2025/06/28
ごみは家に持ち帰る 公衆ゴミ箱がないのになぜキレイ?

日本の街を歩くと、その清潔さにまず驚かされる。観光地でも繁華街でも、ごみが散乱している風景を見ることは少ない。だが、よく見れば道端に設置されたごみ箱は非常に限られており、時にはまったく見つからないことさえある。公共の場にゴミ箱が少ないにもかかわらず、なぜ日本の街はこれほどまでにきれいなのか――その背景には、“ごみは持ち帰る”という静かなる共通意識と、暮らしの中に根付いた美意識がある。

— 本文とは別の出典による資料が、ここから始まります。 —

(* ===== verification/Fs.v ===== *)
(** * The file system the storage crates write to

    [std::fs] over a finite store.  A path is its list of components, the last
    one first, so that [name :: dir] is [dir.join(name)].  Every call first takes
    the next entry of a fault plan: a fault is the message of the OS error with the
    number of bytes a failing write has already written, which also gives the torn
    writes a crash leaves.  An empty plan is a disk that works. *)
From S2P Require Import Prelude RustStd Common.

#[local] Open Scope string_scope.
#[local] Open Scope list_scope.

Abbreviation bytes := (list Byte.byte).
Abbreviation Path := (list string).

Record World := mkWorld {
  files : gmap Path bytes;
  dirs : gset Path;
  faults : list (option (string * nat));
  wal_failpoint : option (string * string);
  storage_failpoint : option (string * string);
}.

Definition set_files (f : gmap Path bytes) (w : World) : World :=
  mkWorld f (dirs w) (faults w) (wal_failpoint w) (storage_failpoint w).
Definition set_dirs (d : gset Path) (w : World) : World :=
  mkWorld (files w) d (faults w) (wal_failpoint w) (storage_failpoint w).

(** How a storage call can fail: an error value, or a panic of the thread. *)
Inductive Failure :=
| Error (e : Undr9Error)
| Panic (message : string).

(** Calls of [std::fs], whose errors are [std::io::Error] messages, and functions
    that run on the disk. *)
Abbreviation fsm := (sm World string).
Abbreviation io := (sm World Failure).

Definition io_fail {S A} (e : Undr9Error) : sm S Failure A := sm_fail (Error e).
Definition io_res {S A} (r : Res A) : sm S Failure A := sm_lift (map_err Error r).

(** [op.map_err(|error| e(error))?]. *)
Definition io_try {A} (e : string → Undr9Error) (m : fsm A) : io A := λ w,
  let '(r, w') := m w in (map_err (λ msg, Error (e msg)) r, w').

(** A call on the disk from a method that also has [&mut self]. *)
Definition on_world {X A} (m : io A) : sm (World * X) Failure A := λ '(w, x),
  let '(r, w') := m w in (r, (w', x)).

(** Run a method on a local value that is dropped afterwards. *)
Definition with_self {X A} (m : sm (World * X) Failure A) (x : X) : io A := λ w,
  let '(r, (w', _)) := m (w, x) in (r, w').

(** ** Paths *)

(** [PathBuf::from(text)]. *)
Definition path_of_string (s : string) : Path := rev (split_on "/"%char s).
Definition path_display (p : Path) : string := String.concat "/" (rev p).

(** Split a file name at its last dot. *)
Fixpoint rsplit_dot (s : string) : option (string * string) :=
  match s with
  | EmptyString => None
  | String c r =>
    match rsplit_dot r with
    | Some (a, b) => Some (String c a, b)
    | None => if decide (c = "."%char) then Some ("", r) else None
    end
  end.

Definition name_extension (name : string) : option string :=
  match rsplit_dot name with
  | Some (stem, ext) => if decide (stem = "") then None else Some ext
  | None => None
  end.
Definition name_stem (name : string) : string :=
  match rsplit_dot name with
  | Some (stem, ext) => if decide (stem = "") then name else stem
  | None => name
  end.
Definition with_extension (ext : string) (p : Path) : Path :=
  match p with [] => [] | name :: dir => (name_stem name +:+ "." +:+ ext) :: dir end.

(** [path.strip_prefix(root)], as text. *)
Fixpoint strip_prefix (root p : Path) : option (list string) :=
  if decide (p = root) then Some [] else
  match p with
  | [] => None
  | name :: dir => (λ l, l ++ [name]) <$> strip_prefix root dir
  end.

(** ** Errors that name what failed *)

(** [.map_err(|error| Error(format!("{what}: {error}")))]. *)
Definition decode_err {A} (what : string) (r : Result string A) : Res A :=
  map_err (λ e, Corruption (what +:+ ": " +:+ e)) r.
Definition encode_err {A} (what : string) (r : Result string A) : Res A :=
  map_err (λ e, Serialization (what +:+ ": " +:+ e)) r.
Definition io_err {A} (what : string) (m : fsm A) : io A :=
  io_try (λ e, Io (what +:+ ": " +:+ e)) m.
(** A file named in a message. *)
Definition quoted (what : string) (p : Path) : string := what +:+ " '" +:+ path_display p +:+ "'".

(** ** Calls *)

Definition next_fault : fsm (option (string * nat)) := λ w,
  (Ok (mjoin (head (faults w))),
   mkWorld (files w) (dirs w) (tail (faults w)) (wal_failpoint w) (storage_failpoint w)).

(** Run a call whose failure changes nothing. *)
Definition fs_call {A} (m : fsm A) : fsm A :=
  fault ← next_fault;
  match fault with Some (msg, _) => sm_fail msg | None => m end.

Definition not_found : string := "No such file or directory (os error 2)".
Definition is_a_directory : string := "Is a directory (os error 21)".
Definition not_a_directory : string := "Not a directory (os error 20)".
Definition dir_not_empty : string := "Directory not empty (os error 39)".

Definition is_dir (w : World) (p : Path) : bool := bool_decide (p = [] ∨ p ∈ dirs w).
Definition is_file (w : World) (p : Path) : bool := bool_decide (is_Some (files w !! p)).
Definition path_exists (w : World) (p : Path) : bool := is_dir w p || is_file w p.

Definition fs_read (p : Path) : fsm bytes := fs_call (
  w ← sm_get;
  match files w !! p with
  | Some bs => mret bs
  | None => sm_fail (if is_dir w p then is_a_directory else not_found)
  end).

(** [fs::read_to_string]. *)
Definition invalid_utf8 : string := "stream did not contain valid UTF-8".
Definition fs_read_to_string (p : Path) : fsm string :=
  bs ← fs_read p;
  if utf8_valid bs then mret (string_of_bytes bs) else sm_fail invalid_utf8.

(** [OpenOptions::new().create(true).append(true).open(path)]. *)
Definition fs_open_append (p : Path) : fsm unit := fs_call (
  w ← sm_get;
  match p with
  | [] => sm_fail is_a_directory
  | _ :: dir =>
      if is_dir w p then sm_fail is_a_directory
      else if negb (is_dir w dir) then sm_fail not_found
      else match files w !! p with
           | Some _ => mret tt
           | None => sm_modify (set_files (<[p := []]> (files w)))
           end
  end).

(** [file.write_all(bytes)] at the end of an open file; a failing write keeps the
    bytes it wrote before the error. *)
Definition fs_append (p : Path) (bs : bytes) : fsm unit :=
  fault ← next_fault;
  w ← sm_get;
  let old := default [] (files w !! p) in
  match fault with
  | Some (msg, k) => sm_modify (set_files (<[p := old ++ take k bs]> (files w))) ;; sm_fail msg
  | None => sm_modify (set_files (<[p := old ++ bs]> (files w)))
  end.

Definition fs_sync (p : Path) : fsm unit := fs_call (mret tt).

(** [fs::metadata(path).map(|metadata| metadata.len()).unwrap_or(0)]. *)
Definition fs_len_or_zero (p : Path) {E} : sm World E N := λ w,
  let '(r, w') := fs_read p w in
  (Ok (match r with Ok bs => N.of_nat (length bs) | Err _ => 0%N end), w').

Definition fs_remove_file (p : Path) : fsm unit := fs_call (
  w ← sm_get;
  match files w !! p with
  | Some _ => sm_modify (set_files (delete p (files w)))
  | None => sm_fail (if is_dir w p then is_a_directory else not_found)
  end).

(** The prefixes of a path, itself included, up to the root. *)
Fixpoint ancestors (p : Path) : list Path :=
  match p with [] => [] | _ :: dir => p :: ancestors dir end.

Definition fs_create_dir_all (p : Path) : fsm unit := fs_call (
  w ← sm_get;
  if existsb (is_file w) (ancestors p) then sm_fail not_a_directory
  else sm_modify (set_dirs (list_to_set (ancestors p) ∪ dirs w))).

Definition child_of (dir p : Path) : option string :=
  match p with name :: d => if decide (d = dir) then Some name else None | [] => None end.

(** [fs::read_dir]: the names in the directory, files and directories.  The OS
    gives them in any order; every caller sorts them or folds them into a map. *)
Definition entries_of (w : World) (dir : Path) : list string :=
  merge_sort String.le (elements (
    list_to_set (omap (child_of dir) (map_to_list (files w)).*1) ∪
    list_to_set (omap (child_of dir) (elements (dirs w))) : gset string)).

Definition fs_read_dir (dir : Path) : fsm (list string) := fs_call (
  w ← sm_get;
  if is_dir w dir then mret (entries_of w dir)
  else sm_fail (if is_file w dir then not_a_directory else not_found)).

(** [fs::write]: create or truncate, then write. *)
Definition fs_write (p : Path) (bs : bytes) : fsm unit :=
  fault ← next_fault;
  w ← sm_get;
  match p with
  | [] => sm_fail is_a_directory
  | _ :: dir =>
    if is_dir w p then sm_fail is_a_directory
    else if negb (is_dir w dir) then sm_fail not_found
    else match fault with
      | Some (msg, k) => sm_modify (set_files (<[p := take k bs]> (files w))) ;; sm_fail msg
      | None => sm_modify (set_files (<[p := bs]> (files w)))
      end
  end.

(** Whether [p] is [root] or below it, and the same place below another root. *)
Definition below (root p : Path) : bool := bool_decide (root `suffix_of` p).
Definition rebase (from to p : Path) : Path :=
  take (length p - length from) p ++ to.

Definition fs_remove_dir_all (root : Path) : fsm unit := fs_call (
  w ← sm_get;
  if is_dir w root then
    sm_modify (λ w, set_dirs (filter (λ p, below root p = false) (dirs w))
      (set_files (filter (λ '(p, _), below root p = false) (files w)) w))
  else sm_fail (if is_file w root then not_a_directory else not_found)).

(** [fs::rename] of a file over a file, or of a directory to a free name. *)
Definition fs_rename (from to : Path) : fsm unit := fs_call (
  w ← sm_get;
  match files w !! from with
  | Some bs =>
      if is_dir w to then sm_fail is_a_directory
      else if negb (is_dir w (tail to)) then sm_fail not_found
      else sm_modify (set_files (<[to := bs]> (delete from (files w))))
  | None =>
      if negb (is_dir w from) then sm_fail not_found
      else if path_exists w to then sm_fail dir_not_empty
      else
        let move p := if below from p then rebase from to p else p in
        sm_modify (λ w, set_dirs (set_map move (dirs w))
          (set_files (kmap move (files w)) w))
  end).

Definition fs_copy (from to : Path) : fsm unit :=
  bs ← fs_read from; fs_write to bs.

(** ** Runs without faults *)

Lemma next_fault_ok w : faults w = [] → next_fault w = (Ok None, w).
Proof. intros Hf. unfold next_fault. rewrite Hf. destruct w; simpl in *. by rewrite Hf. Qed.

Lemma fs_call_ok {A} (m : fsm A) w : faults w = [] → fs_call m w = m w.
Proof. intros Hf. unfold fs_call, mbind, sm_bind. by rewrite next_fault_ok. Qed.

Lemma fs_read_ok p w bs : faults w = [] → files w !! p = Some bs → fs_read p w = (Ok bs, w).
Proof. intros Hf Hp. unfold fs_read. rewrite fs_call_ok by done. unfold_sm. by rewrite Hp. Qed.

Lemma fs_append_ok p bs w old : faults w = [] → files w !! p = Some old →
  fs_append p bs w = (Ok tt, set_files (<[p := old ++ bs]> (files w)) w).
Proof.
  intros Hf Hp. unfold fs_append, mbind, sm_bind, sm_get, sm_modify. rewrite next_fault_ok by done.
  by rewrite Hp.
Qed.

Lemma fs_len_ok p w {E} : faults w = [] →
  fs_len_or_zero p (E := E) w =
    (Ok (match files w !! p with Some bs => N.of_nat (length bs) | None => 0%N end), w).
Proof.
  intros Hf. unfold fs_len_or_zero, fs_read. rewrite fs_call_ok by done. unfold_sm.
  by destruct (files w !! p).
Qed.

Lemma elem_of_entries w dir name :
  name ∈ entries_of w dir ↔ is_Some (files w !! (name :: dir)) ∨ (name :: dir) ∈ dirs w.
Proof.
  assert (Hc : ∀ p, child_of dir p = Some name ↔ p = name :: dir).
  { intros [|n d]; simpl; [done|]. case_decide; naive_solver. }
  unfold entries_of. rewrite merge_sort_Permutation, elem_of_elements, elem_of_union.
  rewrite !elem_of_list_to_set, !list_elem_of_omap. setoid_rewrite Hc. f_equiv.
  - rewrite <-elem_of_dom. split.
    + intros (p & Hin & ->). apply list_elem_of_fmap in Hin as ([q bs] & -> & Hq).
      apply elem_of_map_to_list in Hq. by apply elem_of_dom.
    + intros [bs Hbs]%elem_of_dom. exists (name :: dir). split; [|done].
      apply list_elem_of_fmap. exists (name :: dir, bs). by rewrite elem_of_map_to_list.
  - split; [by intros (p & Hp%elem_of_elements & ->)|].
    intros Hp. exists (name :: dir). by rewrite elem_of_elements.
Qed.

Lemma entries_sorted w dir : StronglySorted String.le (entries_of w dir).
Proof. apply StronglySorted_merge_sort; apply _. Qed.

Lemma entries_NoDup w dir : NoDup (entries_of w dir).
Proof. unfold entries_of. rewrite merge_sort_Permutation. apply NoDup_elements. Qed.

Lemma rsplit_dot_app s ext : rsplit_dot ext = None →
  rsplit_dot (s +:+ "." +:+ ext) = Some (s, ext).
Proof.
  intros He. induction s as [|c s IH]; simpl.
  - change ("" +:+ ext) with ext. by rewrite He.
  - simpl in IH. by rewrite IH.
Qed.

Lemma ancestors_length_le p q : q ∈ ancestors p → (length q ≤ length p)%nat.
Proof.
  induction p as [|x p IH]; simpl; [by intros ?%elem_of_nil|].
  intros [->|Hq]%elem_of_cons; [done|]. apply IH in Hq. lia.
Qed.

(** A path is not among the directories above its parent. *)
Lemma not_above name dir : (name :: dir) ∉ ancestors dir.
Proof. intros Hin%ancestors_length_le. simpl in Hin. lia. Qed.
Lemma no_files_above w dir p bs : p ∉ ancestors dir → existsb (is_file w) (ancestors dir) = false →
  existsb (is_file (set_files (<[p := bs]> (files w)) w)) (ancestors dir) = false.
Proof.
  intros Hp. rewrite <-!not_true_iff_false, !existsb_exists. intros Hno (q & Hq & Hf). apply Hno.
  exists q. split; [done|]. unfold is_file in *. apply bool_decide_eq_true in Hf. apply bool_decide_eq_true.
  cbn [set_files files] in Hf. rewrite lookup_insert_ne in Hf; [done|]. intros ->. by apply Hp, list_elem_of_In.
Qed.

(** Creating the directory of a file: the file is still no directory, its parent is one. *)
Lemma create_parent_ok w name dir : faults w = [] → existsb (is_file w) (ancestors dir) = false →
  (name :: dir) ∉ dirs w → ∃ d, fs_create_dir_all dir w = (Ok tt, set_dirs d w) ∧
    ((name :: dir) ∉ d) ∧ is_dir (set_dirs d w) dir = true ∧ is_dir (set_dirs d w) (name :: dir) = false.
Proof.
  intros Hf Hfree Hp. exists (list_to_set (ancestors dir) ∪ dirs w). split; [|].
  { unfold fs_create_dir_all. rewrite fs_call_ok by done. unfold sm_get, mbind, sm_bind, sm_modify. by rewrite Hfree. }
  assert (Hp' : (name :: dir) ∉ (list_to_set (ancestors dir) ∪ dirs w : gset Path)).
  { intros [Hin%elem_of_list_to_set|]%elem_of_union; [by apply not_above in Hin|done]. }
  split; [done|]. unfold is_dir. cbn [set_dirs dirs]. split.
  - apply bool_decide_eq_true. destruct dir; [by left|right]. apply elem_of_union_l, elem_of_list_to_set. left.
  - apply bool_decide_eq_false. by intros [|?].
Qed.

Lemma fs_write_ok name dir bs w : faults w = [] → (name :: dir) ∉ dirs w → is_dir w dir = true →
  fs_write (name :: dir) bs w = (Ok tt, set_files (<[name :: dir := bs]> (files w)) w).
Proof.
  intros Hf Hp Hdir. unfold fs_write, mbind, sm_bind, sm_get, sm_modify. rewrite next_fault_ok by done.
  unfold is_dir at 1. rewrite bool_decide_eq_false_2 by (by intros [|?]). by rewrite Hdir.
Qed.

(** Opening a file to append to it creates it when it is not there. *)
Lemma fs_open_append_ok name dir w : faults w = [] → (name :: dir) ∉ dirs w → is_dir w dir = true →
  fs_open_append (name :: dir) w =
    (Ok tt, set_files (<[name :: dir := default [] (files w !! (name :: dir))]> (files w)) w).
Proof.
  intros Hf Hp Hdir. unfold fs_open_append. rewrite fs_call_ok by done. unfold mbind, sm_bind, sm_get, sm_modify.
  unfold is_dir at 1. rewrite bool_decide_eq_false_2 by (by intros [|?]). rewrite Hdir. simpl.
  destruct (files w !! (name :: dir)) as [bs|] eqn:Hfile; simpl; [|done].
  rewrite insert_id by done. by destruct w.
Qed.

日本では、学校や地域活動を通して幼いころから「自分のごみは自分で処理する」という教育を受けて育つ。運動会や遠足のあとの「ごみ拾い」は当たり前であり、公共の場を“借りて使っている”という意識が自然と身についている。そのため、コンビニで買った飲み物やお菓子を外で食べたあとも、包装ごみをバッグやポケットに入れて持ち帰るという行動は、ほとんどの人にとって習慣化されている。

また、バブル崩壊後の1990年代には、公共のゴミ箱がテロや治安対策の一環として撤去される動きが進み、それ以降「ごみは持ち帰るもの」という風潮がより強まった。ところが、それでも街が汚れないのは、“ごみを出さない工夫”や“ごみを隠すための気遣い”が、個人レベルで日常的に行われているからにほかならない。

この習慣は、単なるルール遵守ではなく、「他人に迷惑をかけない」「公共の空間を美しく保ちたい」という美意識の表れでもある。おにぎりの包装をそっと畳んでバッグにしまう、ティッシュを使ったあともレシートで包んで隠す、ベンチで飲んだ缶コーヒーを持ち帰る――そうしたひとつひとつの行動が、誰に言われることもなく自然と行われている。

訪日外国人にとっては、「ごみ箱がないのに、なぜ捨てる人がいないのか」と不思議に感じるかもしれない。だがそこには、“場所と人の関係性”を大切にする日本人の価値観がある。公共の場も“誰かの所有物ではないが、誰かの手によって整えられている場所”という意識があり、自分がその一部であるという感覚が行動に表れているのだ。

だからこそ、日本では「きれいに使う」ことが社会全体の信頼を維持する一種の無言の約束となっている。そしてその清潔さは、ごみ箱の有無や法的ルール以上に、日常のひと手間と、他人の目に対する配慮によって守られている。

ごみを“持ち帰る”という行動の中に、ただのマナーではない、共同体の静かな美徳が宿っている。それが、見えないところで日本の街を支えている最も強い力なのである。